Monday, November 30, 2009

Blue Highways or Beneath the Neon

Blue Highways: A Journey into America

Author: William Least Heat Moon

William Least Heat-Moon's journey into America began with little more than the need to put home behind him. At a turning point in his life, he packed up a van he called Ghost Dancing and escaped out of himself and into the country. The people and the places he discovered on his roundabout 13,000-mile trip down the back roads ("blue highways") and through small, forgotten towns are unexpected, sometimes mysterious, and full of the spark and wonder of ordinary life. Robert Penn Warren said, "He has a genius for finding people who have not even found themselves." The power of Heat-Moon's writing and his delight in the overlooked and the unexamined capture a sense of our national destiny, the true American experience.

Chicago Sun-Times

"Better than Kerouac." --Chicago Sun-Times



Beneath the Neon: Life and Death in the Tunnels of Las Vegas

Author: Matthew OBrien

The catacombs of ancient Rome served as houses of worship for Christians. When surveyed in the early 1800s, the sewers of Paris yielded gold, jewels and relics of the revolution. In the late 19th and early 20th centuries, a slave trade thrived in underground chambers along Portland, Oregon's waterfront. And thousands of street people lived in the subway and train tunnels of New York City in the 1980s and '90s.

What secrets do the Las Vegas storm drains keep? What discoveries wait in the dark? What's beneath the neon?

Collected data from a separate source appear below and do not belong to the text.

(** A row that is finished and not expired is what [begin_idempotency] answers. *)
Lemma begin_finished db ps i rq r now expires_at :
  client_inv db ps → requests !! i = Some rq → ps !! i = Some (Finished r) →
  validate (rq_scope rq) (rq_key rq) = Ok () → now < rq_expires_at rq →
  begin_idempotency inst (rq_scope rq) (rq_key rq) (rq_hash rq) now expires_at db = (Ok (Replay r), db).
Proof.
  intros Hinv Hrq Hp Hv Hnow.
  pose proof (ex_intro _ (Finished r) (conj Hrq (conj Hp eq_refl)) : owns ps i rq _) as Hown.
  pose proof (inv_row _ _ Hinv _ _ _ Hown) as Hrow.
  pose proof (inv_status _ _ Hinv _ _ _ _ Hrq Hown Hp) as Hs.
  unfold begin_idempotency. rewrite Hv, bind_run; cbn. rewrite bind_run; cbn.
  rewrite (delete_expired_other _ _ _ _ _ Hrow) by done.
  unfold row_key in Hrow. rewrite bind_run. unfold reserve. rewrite Hrow; cbn.
  unfold read_idempotency. rewrite Hrow; cbn. rewrite String.eqb_refl; cbn.
  rewrite (proj2 (Z.eqb_neq _ _)) by lia.
  assert (in_u16 (replay_status_code r) = true) as -> by (unfold in_u16; bool_prop; lia).
  by destruct r.
Qed.

(** C17: requests that use the same key inside one lifetime of it execute the
    operation they guard at most once, however their statements and any other
    database activity interleave: no two of them hold or have finished the key,
    a request that finishes never finds its reservation lost, every replayed
    answer is the stored response of the request with the same hash that
    finished, and from then on the key answers with that response. *)
Theorem idempotent_execution db0 db ps :
  (∀ i rq, requests !! i = Some rq → t_idempotency db0 !! row_key rq = None) →
  rtc client_step (db0, replicate (length requests) Fresh) (db, ps) →
  (∀ i j rq rq' p p', requests !! i = Some rq → requests !! j = Some rq' → row_key rq = row_key rq' →
     ps !! i = Some p → ps !! j = Some p' → owned_row rq p ≠ None → owned_row rq' p' ≠ None → i = j) ∧
  (∀ i, ps !! i ≠ Some Lost) ∧
  (∀ i rq r, requests !! i = Some rq → ps !! i = Some (Answered (Replay r)) →
     ∃ j rq', requests !! j = Some rq' ∧ row_key rq' = row_key rq ∧ rq_hash rq' = rq_hash rq ∧
              ps !! j = Some (Finished r)) ∧
  (∀ i rq r now expires_at, requests !! i = Some rq → ps !! i = Some (Finished r) →
     validate (rq_scope rq) (rq_key rq) = Ok () → now < rq_expires_at rq →
     begin_idempotency inst (rq_scope rq) (rq_key rq) (rq_hash rq) now expires_at db
     = (Ok (Replay r), db)).
Proof using window.
  intros Hfree Hrun. pose proof (client_inv_reachable _ _ _ Hfree Hrun) as Hinv. split_and!.
  - intros i j rq rq' p p' Hi Hj E Hp Hp' [row Ho]%not_eq_None_Some [row' Ho']%not_eq_None_Some.
    eapply (inv_unique _ _ Hinv); [by exists p|by exists p'|done].
  - apply (inv_not_lost _ _ Hinv).
  - apply (inv_replay _ _ Hinv).
  - intros i rq r now expires_at Hi Hp. by eapply begin_finished.
Qed.
End Clients.

(** ** Witness *)
Definition sample_requests : list Request :=
  [mkRequest "user:create" "key" "hash" 100 86500; mkRequest "user:create" "key" "hash" 160 86560].
Definition sample_reply : IdempotencyReplay := mkReplay 200 "{}".

Lemma sample_window i j rq rq' :
  sample_requests !! i = Some rq → sample_requests !! j = Some rq' →
  row_key "inst" rq = row_key "inst" rq' → rq_now rq < rq_expires_at rq'.
Proof.
  intros Hi%list_elem_of_lookup_2 Hj%list_elem_of_lookup_2 _.
  unfold sample_requests in *. rewrite !elem_of_cons in Hi, Hj.
  destruct Hi as [->|[->|[]%not_elem_of_nil]], Hj as [->|[->|[]%not_elem_of_nil]]; cbn; lia.
Qed.

(** The first request finishes while the second has only cleaned up; the second
    then gets the first one's response. *)
Lemma sample_run :
  ∃ db, rtc (client_step "inst" sample_requests) (empty_db, [Fresh; Fresh])
    (db, [Finished sample_reply; Answered (Replay sample_reply)]).
Proof.
  eexists.
  do 2 (eapply rtc_l; [eapply (step_request _ _ 0); [reflexivity|reflexivity|econstructor; reflexivity]|]).
  eapply rtc_l; [eapply (step_request _ _ 1); [reflexivity|reflexivity|econstructor; reflexivity]|].
  eapply rtc_l; [eapply (step_request _ _ 0 _ Holding (Finished sample_reply)); [reflexivity|reflexivity|]|].
  { refine (step_finish "inst" _ _ sample_reply 1 _ _ _); [cbn; unfold u16_max; lia|reflexivity]. }
  do 2 (eapply rtc_l; [eapply (step_request _ _ 1); [reflexivity|reflexivity|econstructor; reflexivity]|]).
  apply rtc_refl.
Qed.

Lemma idempotent_execution_witness :
  ∃ db, rtc (client_step "inst" sample_requests) (empty_db, [Fresh; Fresh])
      (db, [Finished sample_reply; Answered (Replay sample_reply)]) ∧
    begin_idempotency "inst" "user:create" "key" "hash" 200 86600 db = (Ok (Replay sample_reply), db).
Proof.
  destruct sample_run as [db Hrun]. exists db. split; [exact Hrun|].
  refine (proj2 (proj2 (proj2 (idempotent_execution "inst" sample_requests sample_window empty_db db _ _ Hrun)))
            0%nat _ sample_reply 200 86600 eq_refl eq_refl eq_refl _).
  - intros i rq _. reflexivity.
  - reflexivity.
Defined.
(* ===== verification/Crypto.v ===== *)
(** * Envelope encryption ([src/crypto.rs])

    A value is encrypted under a fresh data key, the data key under the
    installation's key; both are bound to the same associated data. AES-256-GCM
    ([aes-gcm]), Base64 ([base64]) and the operating system's random source
    ([getrandom]) are interfaces. *)
From S2P Require Import Prelude Text.

Abbreviation Octets := (list Ascii.ascii).

(** [Aes256Gcm]: [encrypt key nonce aad message] and its inverse. *)
Class Aead := {
  aead_encrypt : Octets → Octets → Octets → Octets → option Octets;
  aead_decrypt : Octets → Octets → Octets → Octets → option Octets;
}.

(** Decryption inverts encryption, and a message sealed with other associated
    data is not accepted. *)
Class AeadLaws `{Aead} : Prop := {
  aead_correct key nonce aad message sealed :
    aead_encrypt key nonce aad message = Some sealed → aead_decrypt key nonce aad sealed = Some message;
  aead_binding key nonce aad aad' message sealed :
    aead_encrypt key nonce aad message = Some sealed → aad ≠ aad' → aead_decrypt key nonce aad' sealed = None;
}.

(** [base64::engine::general_purpose::STANDARD]: decoding accepts canonical texts
    only. *)
Class Base64Codec := {
  base64_encode : Octets → string;
  base64_decode : string → option Octets;
}.
Class Base64Laws `{Base64Codec} : Prop := {
  base64_decode_encode bs : base64_decode (base64_encode bs) = Some bs;
  base64_encode_decode text bs : base64_decode text = Some bs → base64_encode bs = text;
}.

(** [getrandom::fill]: what the [call]-th request returns when [point] identifiers
    have been drawn. *)
Class RandomSource := getrandom : nat → nat → option Octets.

Definition KEY_LENGTH : nat := 32.
Definition NONCE_LENGTH : nat := 12.

Inductive CryptoError := InvalidMasterKey | RandomFailure | Encryption | Decryption.

Record EnvelopeCipher := mkCipher { key_encryption_key : Octets }.

Record EncryptedEnvelope := mkEnvelope {
  ciphertext : Octets;
  value_nonce : Octets;
  wrapped_data_key : Octets;
  key_nonce : Octets;
}.

Section Crypto.
Context `{Aead} `{Base64Codec} `{RandomSource}.

Definition cipher_from_base64 (encoded_key : string) : result CryptoError EnvelopeCipher :=
  bs ← ok_or (base64_decode encoded_key) InvalidMasterKey;
  _ ← ensure (bool_decide (length bs = KEY_LENGTH)) InvalidMasterKey;
  Ok (mkCipher bs).

Definition encrypt (point : nat) (c : EnvelopeCipher) (plaintext aad : Octets)
    : result CryptoError EncryptedEnvelope :=
  data_key ← ok_or (getrandom point 0) RandomFailure;
  value_nonce ← ok_or (getrandom point 1) RandomFailure;
  key_nonce ← ok_or (getrandom point 2) RandomFailure;
  ciphertext ← ok_or (aead_encrypt data_key value_nonce aad plaintext) Encryption;
  wrapped ← ok_or (aead_encrypt (key_encryption_key c) key_nonce aad data_key) Encryption;
  Ok (mkEnvelope ciphertext value_nonce wrapped key_nonce).

Definition decrypt (c : EnvelopeCipher) (e : EncryptedEnvelope) (aad : Octets) : result CryptoError Octets :=
  data_key ← ok_or (aead_decrypt (key_encryption_key c) (key_nonce e) aad (wrapped_data_key e)) Decryption;
  _ ← ensure (bool_decide (length data_key = KEY_LENGTH)) Decryption;
  ok_or (aead_decrypt data_key (value_nonce e) aad (ciphertext e)) Decryption.

(** ** Lemmas *)
Context `{!AeadLaws}.

(** The random source fills the buffer it is given: a key, then two nonces. *)
Definition random_lengths : Prop := ∀ point call bs,
  getrandom point call = Some bs → length bs = if decide (call = 0%nat) then KEY_LENGTH else NONCE_LENGTH.

Lemma decrypt_encrypt point c plaintext aad e :
  random_lengths → encrypt point c plaintext aad = Ok e → decrypt c e aad = Ok plaintext.
Proof.
  intros Hlen Henc. unfold encrypt in Henc. inv_binds. injection Henc as <-. unfold decrypt; cbn.
  erewrite aead_correct by done; cbn. rewrite bool_decide_true by (by eapply (Hlen point 0%nat)); cbn.
  by erewrite aead_correct by done.
Qed.

(** An envelope is readable only with the associated data it was sealed with. *)
Lemma decrypt_other_aad point c plaintext aad aad' e :
  encrypt point c plaintext aad = Ok e → aad ≠ aad' → decrypt c e aad' = Err Decryption.
Proof.
  intros Henc Hne. unfold encrypt in Henc. inv_binds. injection Henc as <-. unfold decrypt; cbn.
  by erewrite aead_binding by done.
Qed.
End Crypto.

(** ** A model of the interfaces

    Sealing by writing down what was sealed, each part behind its length in
    unary; a text as the Base64 form of itself. *)
Module CryptoSample.
Definition framed (part : Octets) : Octets :=
  replicate (length part) Ascii.one ++ Ascii.zero :: part.
#[export] Instance aead : Aead := {|
  aead_encrypt key nonce aad message := Some (framed key ++ framed nonce ++ framed aad ++ message);
  aead_decrypt key nonce aad sealed :=
    if decide (take (length (framed key ++ framed nonce ++ framed aad)) sealed
               = framed key ++ framed nonce ++ framed aad)
    then Some (drop (length (framed key ++ framed nonce ++ framed aad)) sealed) else None;
|}.

Lemma framed_inj p p' rest rest' : framed p ++ rest = framed p' ++ rest' → p = p' ∧ rest = rest'.
Proof.
  intros E. assert (length p = length p') as Hlen.
  { unfold framed in E. rewrite <-!app_assoc in E. revert E. generalize (length p) (length p').
    induction n as [|n IH]; intros [|m]; cbn; intros E; [done|done|done|]. injection E as E. by rewrite (IH m). }
  unfold framed in E. rewrite <-!app_assoc, Hlen in E. apply app_inv_head in E; cbn in E.
  injection E as E. by apply app_inj_1 in E.
Qed.

Lemma aead_laws : AeadLaws.
Proof.
  split; intros; unfold aead_encrypt, aead_decrypt, aead in *; simplify_eq; rewrite !app_assoc.
  - rewrite take_app_length, drop_app_length. by rewrite decide_True.
  - rewrite decide_False; [done|]. intros E.
    assert (framed key ++ framed nonce ++ framed aad ++ message =
            framed key ++ framed nonce ++ framed aad' ++
              drop (length ((framed key ++ framed nonce) ++ framed aad')) (((framed key ++ framed nonce) ++ framed aad) ++ message)) as F.
    { rewrite <-(take_drop (length ((framed key ++ framed nonce) ++ framed aad'))
        (framed key ++ framed nonce ++ framed aad ++ message)) at 1. rewrite !app_assoc, E. by rewrite <-!app_assoc. }
    apply framed_inj in F as [_ F]. apply framed_inj in F as [_ F]. by apply framed_inj in F as [? _].
Qed.

#[export] Instance base64 : Base64Codec := {|
  base64_encode := String.string_of_list_ascii;
  base64_decode text := Some (String.list_ascii_of_string text);
|}.
Lemma base64_laws : Base64Laws.
Proof.
  split; cbn; [intros; by rewrite String.list_ascii_of_string_of_list_ascii|].
  intros text bs [= <-]. apply String.string_of_list_ascii_of_string.
Qed.

#[export] Instance random : RandomSource := λ point call,
  Some (replicate (if decide (call = 0%nat) then KEY_LENGTH else NONCE_LENGTH) (Ascii.ascii_of_nat (point + call))).
Lemma random_ok : random_lengths.
Proof. intros point [|call] bs [= <-]; done. Qed.
End CryptoSample.
Import (hints) CryptoSample.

Armed with a flashlight, a tape recorder and an expandable baton, Las Vegas CityLife writer-editor Matthew O'Brien explored the Las Vegas flood-control system for more than four years.

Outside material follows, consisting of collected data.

Lemma at_position_true inst scope key r :
  at_position inst scope key r = true ↔
  ir_installation_id r = inst ∧ ir_scope r = scope_as_str (sr_scope scope) ∧ ir_scope_id r = sr_scope_id scope ∧
  ir_key r = key.
Proof. unfold at_position. rewrite !andb_true_iff, !String.eqb_eq, bool_decide_eq_true. tauto. Qed.

Lemma in_scope_true inst scope r :
  in_scope inst scope r = true ↔
  ir_installation_id r = inst ∧ ir_scope r = scope_as_str (sr_scope scope) ∧ ir_scope_id r = sr_scope_id scope.
Proof. unfold in_scope. rewrite !andb_true_iff, !String.eqb_eq, bool_decide_eq_true. tauto. Qed.

Lemma unique_positions_ext db db' : t_injections db' = t_injections db → unique_positions db → unique_positions db'.
Proof. unfold unique_positions. by intros ->. Qed.

(** Replacing a row by one at the same position, or adding one at a free one. *)
Lemma unique_positions_insert inst scope key id r db m :
  unique_positions db → at_position inst scope key r = true →
  m = <[id := r]> (t_injections db) →
  (∀ id' r', t_injections db !! id' = Some r' → at_position inst scope key r' = true → id' = id) →
  unique_positions (set_t_injections m db).
Proof.
  intros Hu Hp -> Honly i s k id1 id2 r1 r2; cbn. apply at_position_true in Hp as (E1 & E2 & E3 & E4).
  rewrite !lookup_insert_Some. intros [[<- <-]|[Hn1 Hl1]] [[<- <-]|[Hn2 Hl2]] P1 P2; [done| | |by eapply Hu].
  - apply at_position_true in P1 as (? & ? & ? & ?), P2 as (? & ? & ? & ?). symmetry. apply (Honly _ _ Hl2), at_position_true.
    split_and!; congruence.
  - apply at_position_true in P1 as (? & ? & ? & ?), P2 as (? & ? & ? & ?). apply (Honly _ _ Hl1), at_position_true.
    split_and!; congruence.
Qed.
(* ===== verification/Creation.v ===== *)
(** * Creating workspaces ([src/storage/workspace_store.rs],
    [src/storage/workspace_store/creation.rs], [src/storage/workspace_admission.rs],
    [src/storage/workspace_injection_refs.rs])

    A workspace is created from a template in one transaction: the template and a
    node pool are resolved, the request is admitted against the image policy and
    the quotas of the organization and the owner, and the row, its references to
    injections, its own injections, the first reconciliation job, an audit record
    and an event are written. *)
From stdpp Require Import sorting.
From S2P Require Import Prelude Text Json Quota Auth Templates Workspaces Errors ShrinkOperation Database WorkspaceStore JobStore Events Injections Crypto InjectionStore Catalog.

Record CreateWorkspace := mkCreateWorkspace {
  cw_organization_id : Uuid;
  cw_owner_id : Uuid;
  cw_name : string;
  cw_template_id : Uuid;
  cw_resources : option Resources;
  cw_temporary_storage_gib : option Z;
  cw_use_longhorn : bool;
  cw_organization_injection_refs : option (list string);
  cw_user_injection_refs : option (list string);
}.

Record WorkspaceCreationOptions := mkCreationOptions {
  co_node_pool : option string;
  co_inline : option (EnvelopeCipher * list InjectionItem);
  co_admitted_template_yaml : option string;
  co_cpu_overcommit_ratio : option Z;
  co_allow_cluster_access : bool;
  co_actor_user_id : Uuid;
  co_now : Z;
}.

Record WorkspaceCreation := mkCreation {
  wc_command : CreateWorkspace;
  wc_requested_node_pool : option string;
  wc_injection_refs : WorkspaceInjectionRefs;
  wc_inline : option (EnvelopeCipher * list InjectionItem);
  wc_admitted_template_yaml : option string;
  wc_cpu_overcommit_ratio : Z;
  wc_allow_cluster_access : bool;
  wc_actor_user_id : Uuid;
  wc_now : Z;
}.

(** ** References to injections *)
Definition encode_scope (refs : option (list string)) : list string :=
  match refs with
  | None => ["*"]
  | Some [] => ["!"]
  | Some keys => keys
  end.

Definition decode_scope (keys : list string) : result StorageError.t (option (list string)) :=
  if bool_decide (keys = []) || bool_decide (keys = ["*"]) then Ok None
  else if bool_decide (keys = ["!"]) then Ok (Some [])
  else if existsb (λ key, String.eqb key "*" || String.eqb key "!") keys
  then Err StorageError.InvalidWorkspaceInjectionRefs
  else Ok (Some (merge_sort String.le keys)).

Definition insert_ref (inst : string) (workspace_id : Uuid) (now : Z) (scope key : string) : DbM () :=
  insert_row t_injection_refs set_t_injection_refs (inst, workspace_id, scope, key) now.

(** [insert_sqlite] and [insert_postgres] of [workspace_injection_refs.rs]. *)
Definition insert_refs (inst : string) (workspace_id : Uuid) (refs : WorkspaceInjectionRefs) (now : Z) : DbM () :=
  _ ← lift (ensure (refs_validate refs) StorageError.InvalidWorkspaceInjectionRefs);
  for_each (λ scope : string * option (list string),
              for_each (insert_ref inst workspace_id now scope.1) (encode_scope scope.2))
    [("organization", refs_organization refs); ("user", refs_user refs)].

(** [decode_rows]: the keys of each scope, in the order of the rows. *)
Fixpoint decode_rows (rows : list (string * string)) (organization user : list string)
    : result StorageError.t (list string * list string) :=
  match rows with
  | [] => Ok (organization, user)
  | (scope, key) :: rows' =>
      if String.eqb scope "organization" then decode_rows rows' (organization ++ [key]) user
      else if String.eqb scope "user" then decode_rows rows' organization (user ++ [key])
      else Err StorageError.InvalidWorkspaceInjectionRefs
  end.

(** [ORDER BY scope, injection_key]. *)
Definition ref_le (a b : string * string) : Prop :=
  match String.compare a.1 b.1 with Lt => True | Eq => String.le a.2 b.2 | Gt => False end.
#[global] Instance ref_le_dec a b : Decision (ref_le a b).
Proof. unfold ref_le. destruct (String.compare _ _); apply _. Defined.

Definition ref_rows (inst : string) (workspace_id : Uuid) (db : Db) : list (string * string) :=
  merge_sort ref_le
    ((λ kv : (string * Uuid * string * string) * Z, (kv.1.1.2, kv.1.2)) <$>
       List.filter (λ kv : (string * Uuid * string * string) * Z,
                      String.eqb kv.1.1.1.1 inst && bool_decide (kv.1.1.1.2 = workspace_id))
         (map_to_list (t_injection_refs db))).
Lemma sample_workspaces : map_to_list (t_workspaces UpdateSample.db) = [(1001%N, UpdateSample.row)].
Proof. vm_compute. reflexivity. Qed.
Lemma sample_templates : map_to_list (t_templates UpdateSample.db) = [(1000%N, UpdateSample.template)].
Proof. vm_compute. reflexivity. Qed.
Lemma sample_pools :
  map_to_list (t_template_node_pools UpdateSample.db) = [(("inst", 1000%N, "default"), true)].
Proof. vm_compute. reflexivity. Qed.

Lemma sample_updates_inv : @updates_inv CatalogSample.yaml "inst" UpdateSample.db.
Proof.
  split.
  - intros a b ra rb [-> _]%(singleton_lookup _ _ _ _ _ sample_workspaces)
      [-> _]%(singleton_lookup _ _ _ _ _ sample_workspaces). done.
  - intros id r [_ ->]%(singleton_lookup _ _ _ _ _ sample_workspaces). vm_compute. by split_and!.
  - split.
    + intros id r [-> ->]%(singleton_lookup _ _ _ _ _ sample_templates) _.
      exists CatalogSample.document. split; [vm_compute; reflexivity|]. intros pool b. split.
      * intros [E ->]%(singleton_lookup _ _ _ _ _ sample_pools). injection E as ->. split; [by left|done].
      * intros [Hin ->]. apply list_elem_of_singleton in Hin as ->. vm_compute. reflexivity.
    + intros id pool b [E ->]%(singleton_lookup _ _ _ _ _ sample_pools). injection E as -> ->.
      split; vm_compute; eauto.
    + intros id r [_ ->]%(singleton_lookup _ _ _ _ _ sample_workspaces) _ _. vm_compute. eauto.
Qed.

Lemma updates_keep_invariants_witness : @updates_inv CatalogSample.yaml "inst" UpdateSample.run.2.
Proof.
  destruct UpdateSample.run as [r db'] eqn:E.
  exact (@updates_keep_invariants decimal_uuid_text CatalogSample.yaml Postgres "inst" (BindHome UpdateSample.binding false)
    1001%N 1 3%N 60 UpdateSample.db r db' E sample_updates_inv).
Defined.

Beneath the Neon: Life and Death in the Tunnels of Las Vegas chronicles O'Brien's adventures in subterranean Las Vegas. He follows the footsteps of a psycho killer. He braces against a raging flood. He parties with naked crackheads. He learns how to make meth, that art is most beautiful where it's least expected, that in many ways, he prefers underground Las Vegas to aboveground Vegas, and that there are no pots of gold under the neon rainbow.

Publishers Weekly

In 2002, as managing editor of the alternative weekly, Las Vegas CityLife, O'Brien was intrigued when a murderer eluded police by vanishing into the Vegas flood-control system. After O'Brien and CityLife contributor Josh Ellis explored half a dozen storm drains, their adventures attracted such attention on the Internet that the publication's Web site scored a million hits in a day. By then, O'Brien was convinced "there were secrets to be discovered beneath the neon." His first discovery was that, despite the dangers, homeless men and women were living in the tunnels. How did they wind up there? Returning with a tape recorder and flashlight, he interviewed the storm-drain denizens, finding one sleeping in an elevated bed suspended above the watery floor, another residing in a plywood hut and some in the cool tunnels just to escape the heat. The photos capture the inhabitants of these bleak encampments. Continually contrasting the sparkling casinos above with the dank, cobwebbed catacombs below, the observant O'Brien writes with a noirish flair, but his compassion is also evident as he illuminates the lives of these shadowy subterranean dwellers. (June 1)

Las Vegas-based journalist O'Brien offers an engaging if slapdash account of exploring the city's storm drains and meeting the people living in them. In 2002, O'Brien and fellow writer Josh Ellis went wandering through the drains and emerged with stories. O'Brien's book (with moody, too-sparsely-used photos by Danny Mollohan) uses that adventure as a starting point for his return during a 2004 sabbatical from his day job, editing the local alt-weekly. Armed with a tape recorder and a couple failing flashlights, O'Brien covers the underground, chatting up the dozens of folks he comes across. They're a mostly welcoming crowd-many Vietnam vets, most with gambling and drug problems, all with a story to tell. Less friendly are the crack-addled street kids who advise O'Brien to stay clear. There are wonders to be found in the gloom, including a woman who came all the way to Vegas just to bring gifts to her tunnel-dweller son and make sure he's okay, and a graffiti art gallery that surpasses anything in the glittering city above. There's also danger: During heavy rains, the area can fill with floodwater at the rate of a foot per minute. O'Brien brings an explorer's passion to his lively work, which suffers, nevertheless, from a certain thinness of research.